[INPUT MATERIAL Boundary: Start]
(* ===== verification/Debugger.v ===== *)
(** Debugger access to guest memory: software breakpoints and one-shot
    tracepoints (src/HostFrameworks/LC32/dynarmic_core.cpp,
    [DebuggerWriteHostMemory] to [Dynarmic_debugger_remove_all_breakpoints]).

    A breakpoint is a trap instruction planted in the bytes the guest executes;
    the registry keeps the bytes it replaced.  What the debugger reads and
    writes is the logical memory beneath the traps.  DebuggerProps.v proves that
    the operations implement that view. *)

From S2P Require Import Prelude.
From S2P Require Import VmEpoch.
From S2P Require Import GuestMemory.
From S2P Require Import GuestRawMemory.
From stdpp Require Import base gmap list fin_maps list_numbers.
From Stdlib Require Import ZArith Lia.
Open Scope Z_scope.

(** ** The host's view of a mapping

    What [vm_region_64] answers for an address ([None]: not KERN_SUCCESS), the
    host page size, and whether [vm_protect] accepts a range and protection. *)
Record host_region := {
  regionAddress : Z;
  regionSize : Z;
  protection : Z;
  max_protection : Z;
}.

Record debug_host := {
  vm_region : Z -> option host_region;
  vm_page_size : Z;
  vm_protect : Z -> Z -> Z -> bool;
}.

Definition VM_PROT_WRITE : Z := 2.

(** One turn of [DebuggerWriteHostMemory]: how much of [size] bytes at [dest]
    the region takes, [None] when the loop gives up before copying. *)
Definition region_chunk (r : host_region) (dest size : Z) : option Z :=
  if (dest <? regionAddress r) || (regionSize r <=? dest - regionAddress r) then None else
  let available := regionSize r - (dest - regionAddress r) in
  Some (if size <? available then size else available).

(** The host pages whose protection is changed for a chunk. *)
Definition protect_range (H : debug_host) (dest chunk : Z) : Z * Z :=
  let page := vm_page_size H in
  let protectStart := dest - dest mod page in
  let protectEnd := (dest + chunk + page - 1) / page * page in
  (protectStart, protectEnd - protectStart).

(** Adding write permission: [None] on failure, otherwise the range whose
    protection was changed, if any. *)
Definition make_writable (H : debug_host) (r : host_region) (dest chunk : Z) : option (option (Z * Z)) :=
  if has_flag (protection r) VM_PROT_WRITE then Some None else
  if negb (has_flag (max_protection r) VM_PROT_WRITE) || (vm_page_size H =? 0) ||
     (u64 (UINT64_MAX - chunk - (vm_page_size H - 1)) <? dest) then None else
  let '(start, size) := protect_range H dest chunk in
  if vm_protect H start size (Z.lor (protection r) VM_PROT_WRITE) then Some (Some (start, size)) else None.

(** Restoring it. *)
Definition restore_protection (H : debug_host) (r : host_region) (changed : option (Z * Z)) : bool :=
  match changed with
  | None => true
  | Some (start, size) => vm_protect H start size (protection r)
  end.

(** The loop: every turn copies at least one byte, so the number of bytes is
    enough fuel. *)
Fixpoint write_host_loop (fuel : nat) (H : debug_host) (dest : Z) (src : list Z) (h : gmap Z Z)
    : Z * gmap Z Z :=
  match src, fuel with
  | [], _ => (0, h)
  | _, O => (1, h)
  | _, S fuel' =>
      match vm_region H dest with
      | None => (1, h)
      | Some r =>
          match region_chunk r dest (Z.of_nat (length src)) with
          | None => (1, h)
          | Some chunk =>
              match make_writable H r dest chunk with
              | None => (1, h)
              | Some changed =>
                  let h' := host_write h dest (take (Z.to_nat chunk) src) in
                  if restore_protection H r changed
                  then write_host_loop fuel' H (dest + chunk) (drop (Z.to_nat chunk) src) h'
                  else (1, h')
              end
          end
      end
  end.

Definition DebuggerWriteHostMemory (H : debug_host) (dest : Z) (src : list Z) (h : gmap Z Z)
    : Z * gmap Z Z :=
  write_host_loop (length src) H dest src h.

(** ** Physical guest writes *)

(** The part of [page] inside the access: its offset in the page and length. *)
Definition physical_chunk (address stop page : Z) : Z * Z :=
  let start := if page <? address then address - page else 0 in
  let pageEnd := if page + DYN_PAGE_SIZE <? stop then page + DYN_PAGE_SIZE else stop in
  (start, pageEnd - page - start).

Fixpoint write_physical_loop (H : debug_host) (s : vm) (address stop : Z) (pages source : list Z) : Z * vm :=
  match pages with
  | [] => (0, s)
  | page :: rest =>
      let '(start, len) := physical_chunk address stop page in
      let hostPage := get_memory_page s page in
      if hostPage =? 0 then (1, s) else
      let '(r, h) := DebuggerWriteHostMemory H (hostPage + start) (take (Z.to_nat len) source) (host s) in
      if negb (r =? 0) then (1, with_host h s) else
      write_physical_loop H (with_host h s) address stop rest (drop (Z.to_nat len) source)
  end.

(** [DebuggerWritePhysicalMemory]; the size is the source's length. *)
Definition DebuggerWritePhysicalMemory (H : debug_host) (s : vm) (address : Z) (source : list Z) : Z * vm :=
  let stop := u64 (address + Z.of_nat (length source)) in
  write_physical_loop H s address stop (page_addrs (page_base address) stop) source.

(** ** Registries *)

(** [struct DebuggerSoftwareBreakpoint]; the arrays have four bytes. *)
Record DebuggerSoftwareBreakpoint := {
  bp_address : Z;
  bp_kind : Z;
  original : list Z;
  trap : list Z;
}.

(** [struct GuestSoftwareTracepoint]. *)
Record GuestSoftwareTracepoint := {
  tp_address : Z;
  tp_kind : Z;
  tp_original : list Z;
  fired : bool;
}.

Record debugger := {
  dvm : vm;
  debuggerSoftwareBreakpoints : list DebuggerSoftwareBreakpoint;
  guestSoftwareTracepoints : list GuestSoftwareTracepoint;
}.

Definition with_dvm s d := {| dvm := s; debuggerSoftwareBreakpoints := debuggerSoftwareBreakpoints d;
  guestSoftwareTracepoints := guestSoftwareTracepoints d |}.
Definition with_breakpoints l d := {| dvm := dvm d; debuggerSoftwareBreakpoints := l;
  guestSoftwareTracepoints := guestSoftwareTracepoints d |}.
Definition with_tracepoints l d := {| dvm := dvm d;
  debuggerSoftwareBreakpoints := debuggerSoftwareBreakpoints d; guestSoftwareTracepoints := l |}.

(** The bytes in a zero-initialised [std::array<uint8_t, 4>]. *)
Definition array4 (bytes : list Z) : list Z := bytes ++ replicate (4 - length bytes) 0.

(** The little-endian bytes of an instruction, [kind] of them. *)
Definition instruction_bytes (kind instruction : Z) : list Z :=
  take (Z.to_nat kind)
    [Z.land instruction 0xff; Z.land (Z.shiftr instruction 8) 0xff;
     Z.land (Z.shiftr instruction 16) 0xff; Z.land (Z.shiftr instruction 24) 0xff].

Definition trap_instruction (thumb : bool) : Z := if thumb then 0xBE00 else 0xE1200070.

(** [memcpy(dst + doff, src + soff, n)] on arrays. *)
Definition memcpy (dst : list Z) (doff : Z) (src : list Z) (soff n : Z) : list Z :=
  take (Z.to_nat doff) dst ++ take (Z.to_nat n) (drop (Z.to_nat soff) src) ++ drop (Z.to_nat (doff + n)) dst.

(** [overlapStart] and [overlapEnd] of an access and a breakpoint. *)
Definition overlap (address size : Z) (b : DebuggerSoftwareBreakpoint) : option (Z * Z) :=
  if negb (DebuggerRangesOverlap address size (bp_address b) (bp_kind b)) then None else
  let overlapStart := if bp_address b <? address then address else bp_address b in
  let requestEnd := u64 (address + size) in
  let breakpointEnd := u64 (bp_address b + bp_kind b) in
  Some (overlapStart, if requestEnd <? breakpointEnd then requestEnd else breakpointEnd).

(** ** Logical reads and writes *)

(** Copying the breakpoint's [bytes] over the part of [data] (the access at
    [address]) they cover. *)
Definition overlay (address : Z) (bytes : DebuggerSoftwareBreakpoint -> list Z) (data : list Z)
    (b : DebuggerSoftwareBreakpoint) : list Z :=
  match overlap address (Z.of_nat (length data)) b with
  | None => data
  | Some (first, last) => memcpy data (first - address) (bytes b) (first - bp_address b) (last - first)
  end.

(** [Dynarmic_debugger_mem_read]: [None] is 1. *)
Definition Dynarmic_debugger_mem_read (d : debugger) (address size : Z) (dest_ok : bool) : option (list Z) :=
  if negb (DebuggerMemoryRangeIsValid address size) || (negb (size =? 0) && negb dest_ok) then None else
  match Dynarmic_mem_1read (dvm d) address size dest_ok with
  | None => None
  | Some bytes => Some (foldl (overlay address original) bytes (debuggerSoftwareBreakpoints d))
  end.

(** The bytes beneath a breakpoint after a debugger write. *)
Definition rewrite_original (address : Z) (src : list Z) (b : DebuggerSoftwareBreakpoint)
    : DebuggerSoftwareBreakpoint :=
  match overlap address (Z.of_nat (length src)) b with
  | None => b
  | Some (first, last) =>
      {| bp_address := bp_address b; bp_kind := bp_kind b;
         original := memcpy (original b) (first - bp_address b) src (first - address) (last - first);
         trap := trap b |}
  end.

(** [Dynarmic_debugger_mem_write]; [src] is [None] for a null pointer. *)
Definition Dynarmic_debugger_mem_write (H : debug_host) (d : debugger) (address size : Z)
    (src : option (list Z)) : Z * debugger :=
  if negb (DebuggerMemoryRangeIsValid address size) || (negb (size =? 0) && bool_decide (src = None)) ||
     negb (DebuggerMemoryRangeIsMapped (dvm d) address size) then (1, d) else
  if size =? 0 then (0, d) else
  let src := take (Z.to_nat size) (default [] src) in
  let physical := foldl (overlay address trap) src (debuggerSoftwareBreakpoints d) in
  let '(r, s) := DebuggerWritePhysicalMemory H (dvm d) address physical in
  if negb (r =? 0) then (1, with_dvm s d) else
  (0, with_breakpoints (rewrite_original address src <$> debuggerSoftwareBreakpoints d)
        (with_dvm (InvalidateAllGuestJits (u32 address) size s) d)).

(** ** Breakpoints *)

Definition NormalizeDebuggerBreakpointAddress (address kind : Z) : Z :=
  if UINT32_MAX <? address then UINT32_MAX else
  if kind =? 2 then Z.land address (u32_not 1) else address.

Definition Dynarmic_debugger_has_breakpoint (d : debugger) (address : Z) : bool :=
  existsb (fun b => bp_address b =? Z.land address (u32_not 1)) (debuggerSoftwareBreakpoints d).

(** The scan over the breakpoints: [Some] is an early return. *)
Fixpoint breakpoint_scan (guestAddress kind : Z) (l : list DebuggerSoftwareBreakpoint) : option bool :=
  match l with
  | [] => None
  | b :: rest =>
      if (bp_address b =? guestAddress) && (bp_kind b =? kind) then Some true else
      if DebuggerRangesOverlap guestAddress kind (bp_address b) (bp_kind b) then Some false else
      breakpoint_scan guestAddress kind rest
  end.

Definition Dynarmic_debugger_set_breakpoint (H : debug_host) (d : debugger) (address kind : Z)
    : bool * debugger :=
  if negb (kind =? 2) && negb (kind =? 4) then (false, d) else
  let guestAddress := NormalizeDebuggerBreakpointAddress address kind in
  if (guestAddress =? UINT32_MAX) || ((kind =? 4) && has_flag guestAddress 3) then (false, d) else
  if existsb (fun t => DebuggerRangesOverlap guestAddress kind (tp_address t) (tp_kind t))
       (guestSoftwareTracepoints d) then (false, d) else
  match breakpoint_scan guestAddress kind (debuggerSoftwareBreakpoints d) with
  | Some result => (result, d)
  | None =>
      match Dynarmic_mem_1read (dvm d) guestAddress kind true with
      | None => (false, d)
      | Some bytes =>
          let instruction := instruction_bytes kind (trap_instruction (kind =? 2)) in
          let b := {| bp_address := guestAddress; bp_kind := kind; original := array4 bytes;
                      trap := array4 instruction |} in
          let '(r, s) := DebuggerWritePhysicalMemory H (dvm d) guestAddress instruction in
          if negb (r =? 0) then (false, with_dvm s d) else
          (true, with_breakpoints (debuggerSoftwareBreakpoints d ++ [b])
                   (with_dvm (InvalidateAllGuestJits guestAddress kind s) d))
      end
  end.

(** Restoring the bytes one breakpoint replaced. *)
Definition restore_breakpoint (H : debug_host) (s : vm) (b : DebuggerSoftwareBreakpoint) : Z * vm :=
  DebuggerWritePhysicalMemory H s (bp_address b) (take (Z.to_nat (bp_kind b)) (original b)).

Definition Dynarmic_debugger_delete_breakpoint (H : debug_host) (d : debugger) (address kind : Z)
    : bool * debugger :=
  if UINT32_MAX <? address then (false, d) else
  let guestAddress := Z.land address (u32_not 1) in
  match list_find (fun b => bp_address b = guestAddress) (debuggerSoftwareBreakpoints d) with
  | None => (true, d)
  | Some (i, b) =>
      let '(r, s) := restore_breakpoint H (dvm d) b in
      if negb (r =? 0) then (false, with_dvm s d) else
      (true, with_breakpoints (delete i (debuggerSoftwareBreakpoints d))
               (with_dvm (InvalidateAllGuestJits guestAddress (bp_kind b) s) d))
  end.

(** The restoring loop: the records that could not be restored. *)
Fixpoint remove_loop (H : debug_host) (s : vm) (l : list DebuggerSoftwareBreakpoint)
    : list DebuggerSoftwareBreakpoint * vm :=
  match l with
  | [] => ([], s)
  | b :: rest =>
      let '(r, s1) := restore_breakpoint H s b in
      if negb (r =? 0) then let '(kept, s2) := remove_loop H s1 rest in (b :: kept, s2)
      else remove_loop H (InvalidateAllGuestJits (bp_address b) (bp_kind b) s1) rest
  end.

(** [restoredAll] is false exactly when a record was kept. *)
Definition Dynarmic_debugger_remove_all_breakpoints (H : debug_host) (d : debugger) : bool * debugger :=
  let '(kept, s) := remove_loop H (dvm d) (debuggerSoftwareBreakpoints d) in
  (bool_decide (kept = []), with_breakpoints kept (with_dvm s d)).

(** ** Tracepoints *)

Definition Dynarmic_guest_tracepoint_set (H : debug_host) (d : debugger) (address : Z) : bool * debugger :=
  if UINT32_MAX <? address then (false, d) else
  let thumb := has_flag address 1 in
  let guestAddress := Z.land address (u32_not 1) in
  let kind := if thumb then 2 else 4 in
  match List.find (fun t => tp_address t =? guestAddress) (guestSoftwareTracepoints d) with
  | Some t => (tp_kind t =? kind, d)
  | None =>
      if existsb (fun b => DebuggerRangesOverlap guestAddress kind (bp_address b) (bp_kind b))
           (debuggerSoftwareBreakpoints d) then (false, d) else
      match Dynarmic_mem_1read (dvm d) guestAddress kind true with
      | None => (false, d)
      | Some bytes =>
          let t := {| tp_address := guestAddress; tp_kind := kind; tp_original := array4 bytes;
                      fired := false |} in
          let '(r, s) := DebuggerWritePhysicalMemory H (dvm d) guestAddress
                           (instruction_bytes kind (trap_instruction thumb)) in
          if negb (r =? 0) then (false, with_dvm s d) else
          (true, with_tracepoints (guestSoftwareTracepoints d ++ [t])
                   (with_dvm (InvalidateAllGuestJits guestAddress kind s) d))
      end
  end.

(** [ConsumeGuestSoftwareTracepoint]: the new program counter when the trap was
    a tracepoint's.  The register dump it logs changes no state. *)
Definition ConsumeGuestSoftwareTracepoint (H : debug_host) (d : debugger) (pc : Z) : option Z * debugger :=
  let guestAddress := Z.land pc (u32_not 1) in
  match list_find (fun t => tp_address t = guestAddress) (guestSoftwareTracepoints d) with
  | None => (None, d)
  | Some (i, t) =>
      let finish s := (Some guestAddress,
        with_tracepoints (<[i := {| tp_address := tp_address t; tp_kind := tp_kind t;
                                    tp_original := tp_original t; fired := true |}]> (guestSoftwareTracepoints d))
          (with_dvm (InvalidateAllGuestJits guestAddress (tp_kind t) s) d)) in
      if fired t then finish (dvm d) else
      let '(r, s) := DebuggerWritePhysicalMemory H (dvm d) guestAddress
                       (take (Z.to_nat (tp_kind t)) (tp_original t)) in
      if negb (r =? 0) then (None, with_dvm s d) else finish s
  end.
[INPUT MATERIAL Boundary: End]
[INPUT MATERIAL Boundary: Start]
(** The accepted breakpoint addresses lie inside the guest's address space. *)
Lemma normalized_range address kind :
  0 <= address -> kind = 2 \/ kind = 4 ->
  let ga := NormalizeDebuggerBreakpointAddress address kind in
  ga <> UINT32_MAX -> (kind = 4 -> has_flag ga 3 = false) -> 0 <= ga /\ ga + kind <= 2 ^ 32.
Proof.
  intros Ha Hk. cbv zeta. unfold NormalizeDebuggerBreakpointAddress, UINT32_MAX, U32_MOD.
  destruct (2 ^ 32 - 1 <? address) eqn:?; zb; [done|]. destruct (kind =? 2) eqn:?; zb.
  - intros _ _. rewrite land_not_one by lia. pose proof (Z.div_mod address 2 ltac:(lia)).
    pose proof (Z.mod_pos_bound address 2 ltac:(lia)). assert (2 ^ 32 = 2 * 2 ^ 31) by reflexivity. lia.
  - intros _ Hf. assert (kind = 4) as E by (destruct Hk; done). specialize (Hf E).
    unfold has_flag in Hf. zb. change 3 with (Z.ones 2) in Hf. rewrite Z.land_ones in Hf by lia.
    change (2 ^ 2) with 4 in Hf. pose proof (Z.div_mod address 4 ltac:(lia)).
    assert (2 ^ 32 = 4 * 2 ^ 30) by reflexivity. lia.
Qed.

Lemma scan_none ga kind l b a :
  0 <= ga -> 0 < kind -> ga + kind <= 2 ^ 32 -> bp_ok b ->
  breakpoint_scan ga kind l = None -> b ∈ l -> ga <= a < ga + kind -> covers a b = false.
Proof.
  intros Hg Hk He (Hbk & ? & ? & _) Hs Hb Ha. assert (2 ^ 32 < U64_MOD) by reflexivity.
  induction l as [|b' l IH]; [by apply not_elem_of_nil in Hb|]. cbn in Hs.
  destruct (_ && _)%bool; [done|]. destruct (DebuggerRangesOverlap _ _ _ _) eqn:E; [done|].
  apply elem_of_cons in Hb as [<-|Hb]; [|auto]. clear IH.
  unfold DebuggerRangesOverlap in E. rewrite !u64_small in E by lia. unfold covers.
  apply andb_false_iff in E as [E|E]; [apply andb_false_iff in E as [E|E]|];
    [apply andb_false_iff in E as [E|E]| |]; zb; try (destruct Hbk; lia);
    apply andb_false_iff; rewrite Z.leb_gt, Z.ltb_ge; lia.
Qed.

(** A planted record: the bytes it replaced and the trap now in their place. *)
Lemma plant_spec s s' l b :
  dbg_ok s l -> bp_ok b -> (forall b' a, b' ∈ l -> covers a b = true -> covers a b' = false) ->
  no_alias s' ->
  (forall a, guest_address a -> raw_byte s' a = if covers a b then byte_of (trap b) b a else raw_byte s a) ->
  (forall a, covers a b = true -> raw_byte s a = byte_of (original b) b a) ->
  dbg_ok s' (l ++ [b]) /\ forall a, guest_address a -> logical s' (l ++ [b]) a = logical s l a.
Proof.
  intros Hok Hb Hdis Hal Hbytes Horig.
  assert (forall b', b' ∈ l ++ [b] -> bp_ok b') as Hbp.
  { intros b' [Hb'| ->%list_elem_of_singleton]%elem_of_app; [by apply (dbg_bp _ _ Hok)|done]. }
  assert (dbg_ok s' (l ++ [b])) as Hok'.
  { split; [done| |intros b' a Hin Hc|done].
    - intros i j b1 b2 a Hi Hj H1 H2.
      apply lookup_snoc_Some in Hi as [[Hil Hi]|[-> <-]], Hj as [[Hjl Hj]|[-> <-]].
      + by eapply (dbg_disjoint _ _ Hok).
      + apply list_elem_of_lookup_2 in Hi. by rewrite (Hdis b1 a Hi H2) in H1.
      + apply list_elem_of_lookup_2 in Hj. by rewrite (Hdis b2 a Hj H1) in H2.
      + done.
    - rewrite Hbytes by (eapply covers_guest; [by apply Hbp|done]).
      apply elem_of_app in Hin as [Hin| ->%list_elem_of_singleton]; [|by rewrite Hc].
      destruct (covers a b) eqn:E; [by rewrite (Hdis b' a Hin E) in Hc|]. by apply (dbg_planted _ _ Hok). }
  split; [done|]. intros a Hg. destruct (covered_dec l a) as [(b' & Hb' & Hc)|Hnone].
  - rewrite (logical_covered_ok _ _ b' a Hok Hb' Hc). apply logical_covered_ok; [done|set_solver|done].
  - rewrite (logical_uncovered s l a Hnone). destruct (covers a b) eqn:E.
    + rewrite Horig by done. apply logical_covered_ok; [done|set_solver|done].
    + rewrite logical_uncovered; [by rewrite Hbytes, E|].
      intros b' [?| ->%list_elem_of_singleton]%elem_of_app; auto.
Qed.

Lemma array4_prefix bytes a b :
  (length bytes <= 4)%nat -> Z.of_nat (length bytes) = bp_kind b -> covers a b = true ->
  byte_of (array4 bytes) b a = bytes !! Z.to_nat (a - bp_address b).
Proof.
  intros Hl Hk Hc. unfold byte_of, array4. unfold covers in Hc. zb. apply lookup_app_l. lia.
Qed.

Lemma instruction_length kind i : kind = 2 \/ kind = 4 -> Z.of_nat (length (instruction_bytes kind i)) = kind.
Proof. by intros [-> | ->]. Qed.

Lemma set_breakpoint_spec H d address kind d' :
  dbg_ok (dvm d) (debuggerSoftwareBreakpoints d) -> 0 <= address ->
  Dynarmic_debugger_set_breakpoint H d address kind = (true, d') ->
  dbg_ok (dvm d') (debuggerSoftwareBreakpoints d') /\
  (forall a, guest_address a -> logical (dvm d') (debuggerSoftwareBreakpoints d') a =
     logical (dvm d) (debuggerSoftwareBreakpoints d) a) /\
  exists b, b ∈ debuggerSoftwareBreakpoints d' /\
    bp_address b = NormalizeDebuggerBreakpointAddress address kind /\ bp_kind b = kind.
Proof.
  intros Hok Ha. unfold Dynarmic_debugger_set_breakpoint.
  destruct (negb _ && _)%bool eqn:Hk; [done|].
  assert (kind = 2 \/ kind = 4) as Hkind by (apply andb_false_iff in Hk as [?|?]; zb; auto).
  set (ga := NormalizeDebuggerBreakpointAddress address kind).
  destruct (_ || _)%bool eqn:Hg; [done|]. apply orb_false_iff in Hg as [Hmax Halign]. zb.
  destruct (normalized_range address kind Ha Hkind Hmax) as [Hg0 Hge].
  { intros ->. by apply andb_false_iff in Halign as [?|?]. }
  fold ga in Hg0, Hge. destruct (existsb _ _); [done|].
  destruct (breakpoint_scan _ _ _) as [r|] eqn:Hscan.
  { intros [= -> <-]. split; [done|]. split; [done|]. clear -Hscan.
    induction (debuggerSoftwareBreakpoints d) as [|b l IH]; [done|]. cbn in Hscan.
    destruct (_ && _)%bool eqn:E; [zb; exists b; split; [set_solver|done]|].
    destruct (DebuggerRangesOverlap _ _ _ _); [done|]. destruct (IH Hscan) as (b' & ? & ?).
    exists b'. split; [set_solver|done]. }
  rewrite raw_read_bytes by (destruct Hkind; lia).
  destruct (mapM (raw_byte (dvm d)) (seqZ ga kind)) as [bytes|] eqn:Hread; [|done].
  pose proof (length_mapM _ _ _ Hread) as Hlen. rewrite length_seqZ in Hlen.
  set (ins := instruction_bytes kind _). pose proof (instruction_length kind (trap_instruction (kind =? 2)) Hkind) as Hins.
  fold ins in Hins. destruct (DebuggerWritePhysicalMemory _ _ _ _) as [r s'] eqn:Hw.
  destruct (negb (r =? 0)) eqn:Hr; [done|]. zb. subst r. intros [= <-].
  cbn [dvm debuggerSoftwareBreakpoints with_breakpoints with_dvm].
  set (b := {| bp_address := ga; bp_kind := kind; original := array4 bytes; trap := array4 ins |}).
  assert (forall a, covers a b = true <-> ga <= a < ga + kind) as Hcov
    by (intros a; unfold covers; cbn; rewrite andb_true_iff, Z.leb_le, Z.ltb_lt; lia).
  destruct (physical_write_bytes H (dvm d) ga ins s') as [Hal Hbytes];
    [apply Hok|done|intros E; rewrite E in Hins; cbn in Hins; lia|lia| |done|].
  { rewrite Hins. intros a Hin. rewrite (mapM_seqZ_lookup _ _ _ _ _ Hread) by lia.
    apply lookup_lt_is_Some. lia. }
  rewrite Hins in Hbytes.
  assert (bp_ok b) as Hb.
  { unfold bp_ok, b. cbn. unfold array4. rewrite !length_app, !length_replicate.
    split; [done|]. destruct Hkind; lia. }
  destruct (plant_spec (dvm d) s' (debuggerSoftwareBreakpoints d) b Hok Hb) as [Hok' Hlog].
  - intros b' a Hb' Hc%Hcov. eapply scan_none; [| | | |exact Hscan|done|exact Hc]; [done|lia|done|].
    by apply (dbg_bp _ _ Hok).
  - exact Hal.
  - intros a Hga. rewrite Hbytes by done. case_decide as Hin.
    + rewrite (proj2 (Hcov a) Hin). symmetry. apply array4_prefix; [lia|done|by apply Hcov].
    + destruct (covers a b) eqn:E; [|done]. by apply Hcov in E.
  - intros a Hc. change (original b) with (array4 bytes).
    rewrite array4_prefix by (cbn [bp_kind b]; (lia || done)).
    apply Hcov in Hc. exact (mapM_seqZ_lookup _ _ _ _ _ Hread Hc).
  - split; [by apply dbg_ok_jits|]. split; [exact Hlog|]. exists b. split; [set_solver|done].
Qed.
[INPUT MATERIAL Boundary: End]
Begin with the line that has "- intros i j b1 b2 a Hi Hj H1 H2." in the listing above and end after the line that has "done. apply logical_covered_ok; [done|set_solver|done]."; output those lines exactly.

_RESPONSE BOX_.
    - intros i j b1 b2 a Hi Hj H1 H2.
      apply lookup_snoc_Some in Hi as [[Hil Hi]|[-> <-]], Hj as [[Hjl Hj]|[-> <-]].
      + by eapply (dbg_disjoint _ _ Hok).
      + apply list_elem_of_lookup_2 in Hi. by rewrite (Hdis b1 a Hi H2) in H1.
      + apply list_elem_of_lookup_2 in Hj. by rewrite (Hdis b2 a Hj H1) in H2.
      + done.
    - rewrite Hbytes by (eapply covers_guest; [by apply Hbp|done]).
      apply elem_of_app in Hin as [Hin| ->%list_elem_of_singleton]; [|by rewrite Hc].
      destruct (covers a b) eqn:E; [by rewrite (Hdis b' a Hin E) in Hc|]. by apply (dbg_planted _ _ Hok). }
  split; [done|]. intros a Hg. destruct (covered_dec l a) as [(b' & Hb' & Hc)|Hnone].
  - rewrite (logical_covered_ok _ _ b' a Hok Hb' Hc). apply logical_covered_ok; [done|set_solver|done].
  - rewrite (logical_uncovered s l a Hnone). destruct (covers a b) eqn:E.
    + rewrite Horig by done. apply logical_covered_ok; [done|set_solver|done].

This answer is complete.